■ What to do
Begin at the first line below and copy each line exactly, ending with the line where "Forall (fun p" appears.

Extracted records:
★ ★ ★ ★ ★ ★ ★
Lemma pgtab_map_spec pd v s :
  mm_wf s -> mm_is_uaddr v = true -> is_Some (pgdirs s !! pd) -> slot s pd v = None ->
  wp (pgtab_map pd v) (fun r s' =>
    (r = None /\ s' = s /\ kpool_full s) \/
    (r = Some (pde_idx_get v) /\ mm_wf s' /\ mm_rest s s' /\ keeps_owned s s' /\
     exists i tab, slot s' pd v = Some i /\ aget (kmem (pool s')) i = Some tab /\
       Forall (fun p => pte_is_present p = false) tab /\
       (forall pd' v', mm_is_uaddr v' = true -> translate s' pd' v' = translate s pd' v') /\
       (no_empty_tables s -> forall pd' v' j, mm_is_uaddr v' = true ->
          slot s' pd' v' = Some j -> j = i \/ nonempty_at s' j))) s.
Proof.
  intros Hwf Hv Hd Hs. pose proof Hd as [dir Hdir].
  destruct (pde_at_Some s pd v Hwf Hv Hd) as [e He].
  assert (Hp : pde_is_present e = false).
  { unfold slot in Hs. rewrite He in Hs. simpl in Hs. by destruct (pde_is_present e). }
  unfold pgtab_map, pde_get. rewrite pde_idx_mask by done.
  wp_step. eapply wp_pde_load; [done|]. rewrite Hp. wp_step. unfold with_pool.
  eapply wp_zoom; [done|]. eapply wp_mono; [by apply kpage_get_cases, wf_pool|].
  intros a p [(-> & -> & Hfull)|(i & Hi & -> & Hu & _ & Hpwf & Hused & Hkm)].
  { rewrite Z.eqb_refl. wp_step. left. split_and!; try done. by destruct s. }
  assert (kpool_id_to_addr i <> 0).
  { rewrite kpool_id_to_addr_mul by done. pose proof kpool_virt_pos. pose proof page_size_pos. nia. }
  rewrite (proj2 (Z.eqb_neq _ 0)) by done.
  wp_step. eapply wp_pgdir_read; [done|]. simpl.
  pose proof (kpool_frame_fits i Hi) as Hff. rewrite frame_addr_fits by done.
  destruct (mmu_pgtab_map_spec dir _ (Z.land v PGTAB_MASK) Hff) as (e' & -> & Hp' & Hfe).
  rewrite pde_idx_mask by done.
  wp_step. eapply wp_pgdir_write; [done|].
  wp_step. apply (wp_pde_load pd v e').
  { change (pde_at (put_pde pd v e' s) pd v = Some e').
    rewrite pde_at_put_pde by done. by rewrite bool_decide_true. }
  wp_step. wp_step; [done|]. wp_step. unfold do_tlb_flush. wp_step.
  destruct (wf_pool s Hwf) as (_ & Hkl & _).
  destruct (aget_is_Some (kmem (pool s)) i) as [tab Ht]; [lia|].
  wp_step. eapply wp_pgtab_read; [done|simpl; rewrite Hkm; exact Ht|].
  wp_step. apply wp_pgtab_write; [done|]. wp_step. right.
  apply (pgtab_map_post s _ pd v i e' (pte_clear <$> tab)); try done.
  - intros Hin. apply page_used_elem in Hin; [congruence|done].
  - rewrite length_fmap. apply (Forall_aget _ _ _ _ (wf_tabs s Hwf) Ht).
  - apply Forall_fmap, Forall_true. intros x. apply pte_clear_absent.
  - destruct Hpwf as (? & ? & ?). split_and!; simpl; rewrite ?length_aset; done.
  - simpl. by rewrite Hkm.
  - etrans; [apply (set_pool_rest p)|]. etrans; [apply (put_pde_rest pd v e')|].
    etrans; [apply tlb_flush_rest|]. apply put_tab_rest.
Qed.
★ ★ ★ ★ ★ ★ ★
■ Reply
Lemma pgtab_map_spec pd v s :
  mm_wf s -> mm_is_uaddr v = true -> is_Some (pgdirs s !! pd) -> slot s pd v = None ->
  wp (pgtab_map pd v) (fun r s' =>
    (r = None /\ s' = s /\ kpool_full s) \/
    (r = Some (pde_idx_get v) /\ mm_wf s' /\ mm_rest s s' /\ keeps_owned s s' /\
     exists i tab, slot s' pd v = Some i /\ aget (kmem (pool s')) i = Some tab /\
       Forall (fun p => pte_is_present p = false) tab /\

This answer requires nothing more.